> [Exercise details]:
Beginning with the line that holds "Definition INVITE_PREFIX : string" in the data below, give again every line through the one that holds "Definition encode (c", exactly as written.

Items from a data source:
+ + + + +
(* ===== verification/InviteCode.v ===== *)
(** * Invite codes

    crates/portl-core/src/pair_code.rs: what an invite says, and its text form.  The
    base32 crate is a parameter. *)

From S2P Require Import Prelude Bytes Revocations Files Labels Peers Invites.

(** ** The base32 crate, RFC 4648 without padding *)

Class Base32 := { base32_encode : bytes → string; base32_decode : string → option bytes }.

Class Base32Laws `{Base32} : Prop := {
  base32_roundtrip l : Forall u8_range l → base32_decode (base32_encode l) = Some l;
  (** The output has letters and digits only. *)
  base32_chars l : Forall (λ b, is_ascii_alphanumeric b = true) (str_bytes (base32_encode l));
}.

(** ** Relationships *)

Definition to_wire_byte (m : InitiatorMode) : Z :=
  match m with Mutual => 0 | Me => 1 | Them => 2 end.

Definition from_wire_byte (b : Z) : result string InitiatorMode :=
  if b =? 0 then Ok Mutual
  else if b =? 1 then Ok Me
  else if b =? 2 then Ok Them
  else Err "reserved initiator byte".

Record PairRelationship := {
  inviter_accepts_from_acceptor : bool;
  acceptor_accepts_from_inviter : bool;
}.

Definition mode_relationship (m : InitiatorMode) : PairRelationship :=
  match m with
  | Mutual => {| inviter_accepts_from_acceptor := true; acceptor_accepts_from_inviter := true |}
  | Me => {| inviter_accepts_from_acceptor := false; acceptor_accepts_from_inviter := true |}
  | Them => {| inviter_accepts_from_acceptor := true; acceptor_accepts_from_inviter := false |}
  end.

(** The flags [(accepts_from_them, they_accept_from_me)] of each side. *)
Definition inviter_peer_flags (r : PairRelationship) : bool * bool :=
  (inviter_accepts_from_acceptor r, acceptor_accepts_from_inviter r).
Definition acceptor_peer_flags (r : PairRelationship) : bool * bool :=
  (acceptor_accepts_from_inviter r, inviter_accepts_from_acceptor r).

(** ** Codes *)

Definition INVITE_PREFIX : string := "PORTLINV-".
Definition INVITE_VERSION : Z := 1.
Definition MAX_RELAY_HINT_LEN : Z := 255.

Record InviteCode := {
  version : Z;
  inviter_eid : bytes;
  nonce : bytes;
  code_not_after : Z;
  code_initiator : InitiatorMode;
  code_relay_hint : option string;
}.

Definition invite_new (eid n : bytes) (not_after : Z) (m : InitiatorMode) (hint : option string) : InviteCode :=
  {| version := INVITE_VERSION; inviter_eid := eid; nonce := n; code_not_after := not_after;
     code_initiator := m; code_relay_hint := hint |}.

Section codes.
Context {B32 : Base32}.

Definition code_bytes (c : InviteCode) : bytes :=
  let hint := default "" (code_relay_hint c) in
  [version c] ++ inviter_eid c ++ nonce c ++ le_encode 8 (code_not_after c) ++
  [to_wire_byte (code_initiator c); Z.of_nat (String.length hint)] ++ str_bytes hint.

Definition encode (c : InviteCode) : result string string :=
  ensure (Z.of_nat (String.length (default "" (code_relay_hint c))) <=? MAX_RELAY_HINT_LEN)
    "relay hint length exceeds cap";;
  Ok (INVITE_PREFIX +:+ base32_encode (code_bytes c)).

(** [&bytes[from..to]] *)
Definition slice (from to : nat) (l : bytes) : bytes := take (to - from) (drop from l).

Definition decode_hint (l : bytes) (hint_len : nat) : result string (option string) :=
  if decide (hint_len = 0%nat) then Ok None
  else
    let h := slice 59 (59 + hint_len) l in
    ensure (is_utf8 h) "relay hint is not valid UTF-8";;
    Ok (Some (str_of_bytes h)).

Definition decode (s : string) : result string InviteCode :=
  body ← ok_or (strip_prefix INVITE_PREFIX (trim s)) "invite codes must start with PORTLINV-";
  l ← ok_or (base32_decode body) "invite body is not valid base32";
  ensure (59 <=? length l)%nat "invite code too short";;
  ensure (nth 0 l 0 =? INVITE_VERSION) "unsupported invite version";;
  m ← from_wire_byte (nth 57 l 0);
  let hint_len := Z.to_nat (nth 58 l 0) in
  ensure (59 + hint_len <=? length l)%nat "invite code truncated";;
  hint ← decode_hint l hint_len;
  Ok {| version := nth 0 l 0; inviter_eid := slice 1 33 l; nonce := slice 33 49 l;
        code_not_after := le_decode (slice 49 57 l); code_initiator := m; code_relay_hint := hint |}.

(** ** Codes round trip *)

(** The values the Rust types allow, with the version of this build. *)
Record wf (c : InviteCode) : Prop := {
  wf_version : version c = INVITE_VERSION;
  wf_eid : length (inviter_eid c) = 32%nat ∧ Forall u8_range (inviter_eid c);
  wf_nonce : length (nonce c) = 16%nat ∧ Forall u8_range (nonce c);
  wf_time : u64_range (code_not_after c);
  wf_hint h : code_relay_hint c = Some h → is_utf8 (str_bytes h) = true;
}.

Lemma slice_app from to l1 l2 l3 : length l1 = from → length l2 = (to - from)%nat →
  slice from to (l1 ++ l2 ++ l3) = l2.
Proof. intros <- H. unfold slice. rewrite drop_app_length, <- H. by rewrite take_app_length. Qed.

Lemma from_to_wire_byte m : from_wire_byte (to_wire_byte m) = Ok m.
Proof. by destruct m. Qed.

Context {B32L : Base32Laws}.

Lemma trim_code l : trim (INVITE_PREFIX +:+ base32_encode l) = INVITE_PREFIX +:+ base32_encode l.
Proof.
  unfold trim. rewrite trim_visible; [apply str_of_bytes_str |]. rewrite str_bytes_app. apply Forall_app.
  split; [by repeat constructor |]. pose proof (base32_chars l) as Hc. apply (Forall_impl _ _ _ Hc).
  intros b. unfold is_visible, is_ascii_alphanumeric, is_ascii_digit. lia.
Qed.

Lemma code_bytes_range c : wf c → (String.length (default "" (code_relay_hint c)) ≤ 255)%nat →
  Forall u8_range (code_bytes c).
Proof.
  intros [Hv He Hn Ht _] Hlen. unfold code_bytes. rewrite !Forall_app. unfold u8_range, U8_MAX in *.
  split_and!; [| tauto | tauto | apply le_encode_range | | apply str_bytes_range].
  - constructor; [rewrite Hv; unfold INVITE_VERSION; lia | constructor].
  - constructor; [destruct (code_initiator c); simpl; lia |]. constructor; [lia | constructor].
Qed.

Lemma nth_mid (l1 l2 : bytes) x n : length l1 = n → nth n (l1 ++ x :: l2) 0 = x.
Proof. intros <-. by rewrite nth_middle. Qed.

(** The fields of a code are where [decode] looks for them. *)
Lemma code_fields c : wf c →
  let l := code_bytes c in
  let h := str_bytes (default "" (code_relay_hint c)) in
  length l = (59 + length h)%nat ∧ nth 0 l 0 = version c ∧ slice 1 33 l = inviter_eid c ∧
  slice 33 49 l = nonce c ∧ slice 49 57 l = le_encode 8 (code_not_after c) ∧
  nth 57 l 0 = to_wire_byte (code_initiator c) ∧ nth 58 l 0 = Z.of_nat (length h) ∧
  slice 59 (59 + length h) l = h.
Proof.
  intros [_ [He _] [Hn _] _ _]. unfold code_bytes. rewrite <- str_bytes_length.
  set (h := str_bytes (default "" (code_relay_hint c))). pose proof (le_encode_length 8 (code_not_after c)) as Ht.
  set (t := le_encode 8 _) in *. set (m := to_wire_byte _). split_and!.
  - rewrite !length_app. simpl. lia.
  - done.
  - by apply (slice_app 1 33 [version c]).
  - rewrite app_assoc. apply slice_app; rewrite ?length_app; simpl; lia.
  - rewrite app_assoc, app_assoc. apply slice_app; rewrite ?length_app; simpl; lia.
  - rewrite app_assoc, app_assoc, app_assoc. apply (nth_mid _ (Z.of_nat (length h) :: h)). rewrite !length_app. simpl. lia.
  - change ([m; Z.of_nat (length h)] ++ h) with ([m] ++ Z.of_nat (length h) :: h).
    rewrite app_assoc, app_assoc, app_assoc, app_assoc. apply nth_mid. rewrite !length_app. simpl. lia.
  - rewrite app_assoc, app_assoc, app_assoc, app_assoc. set (pre := (_ ++ [m; _])).
    pose proof (slice_app 59 (59 + length h) pre h []) as Hslice. rewrite app_nil_r in Hslice.
    apply Hslice; subst pre; rewrite ?length_app; simpl; lia.
Qed.

(** An invite code decodes to the invite it was made from, unless the invite has an
    empty relay hint, which comes back as no hint; a code is made for every hint of at
    most 255 bytes. *)
Theorem invite_code_roundtrip c : wf c →
  (String.length (default "" (code_relay_hint c)) ≤ 255)%nat → code_relay_hint c ≠ Some "" →
  ∃ s, encode c = Ok s ∧ decode s = Ok c.
Proof.
  intros Hwf Hlen Hhint. exists (INVITE_PREFIX +:+ base32_encode (code_bytes c)).
  unfold encode, decode. rewrite trim_code.
  replace (strip_prefix INVITE_PREFIX _) with (Some (base32_encode (code_bytes c)))
    by (symmetry; by apply strip_prefix_spec).
  rewrite (proj2 (Z.leb_le _ _)) by (unfold MAX_RELAY_HINT_LEN; lia). split; [done |].
  cbn [ok_or mbind result_bind]. rewrite base32_roundtrip by by apply code_bytes_range.
  destruct (code_fields c Hwf) as (Hl & Hv & He & Hn & Ht & Hm & Hh & Hs).
  set (l := code_bytes c) in *. set (h := str_bytes (default "" (code_relay_hint c))) in *.
  cbn [ok_or mbind result_bind]. rewrite Hl, Hv, He, Hn, Ht, Hm, Hh, Nat2Z.id, from_to_wire_byte, le_decode_encode
    by (destruct Hwf as [_ _ _ Ht' _]; unfold u64_range, U64_MAX in Ht'; lia).
  rewrite (proj2 (Nat.leb_le 59 _)), (proj2 (Nat.leb_le _ _)) by lia. rewrite (wf_version _ Hwf).
  cbn [mbind result_bind ensure INVITE_VERSION Z.eqb Pos.eqb]. replace (decode_hint l (length h)) with
    (Ok (E := string) (code_relay_hint c)); [by destruct c; simpl in *; rewrite <- (wf_version _ Hwf) |].
  unfold decode_hint. rewrite Hs. subst h. destruct (code_relay_hint c) as [r|] eqn:Hr; simpl in *.
  - rewrite (wf_hint _ Hwf r Hr), str_of_bytes_str. rewrite decide_False; [done |]. by destruct r.
  - done.
Qed.
End codes.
+ + + + +
> [Exercise response]:
Definition INVITE_PREFIX : string := "PORTLINV-".
Definition INVITE_VERSION : Z := 1.
Definition MAX_RELAY_HINT_LEN : Z := 255.

Record InviteCode := {
  version : Z;
  inviter_eid : bytes;
  nonce : bytes;
  code_not_after : Z;
  code_initiator : InitiatorMode;
  code_relay_hint : option string;
}.

Definition invite_new (eid n : bytes) (not_after : Z) (m : InitiatorMode) (hint : option string) : InviteCode :=
  {| version := INVITE_VERSION; inviter_eid := eid; nonce := n; code_not_after := not_after;
     code_initiator := m; code_relay_hint := hint |}.

Section codes.
Context {B32 : Base32}.

Definition code_bytes (c : InviteCode) : bytes :=
  let hint := default "" (code_relay_hint c) in
  [version c] ++ inviter_eid c ++ nonce c ++ le_encode 8 (code_not_after c) ++
  [to_wire_byte (code_initiator c); Z.of_nat (String.length hint)] ++ str_bytes hint.

Definition encode (c : InviteCode) : result string string :=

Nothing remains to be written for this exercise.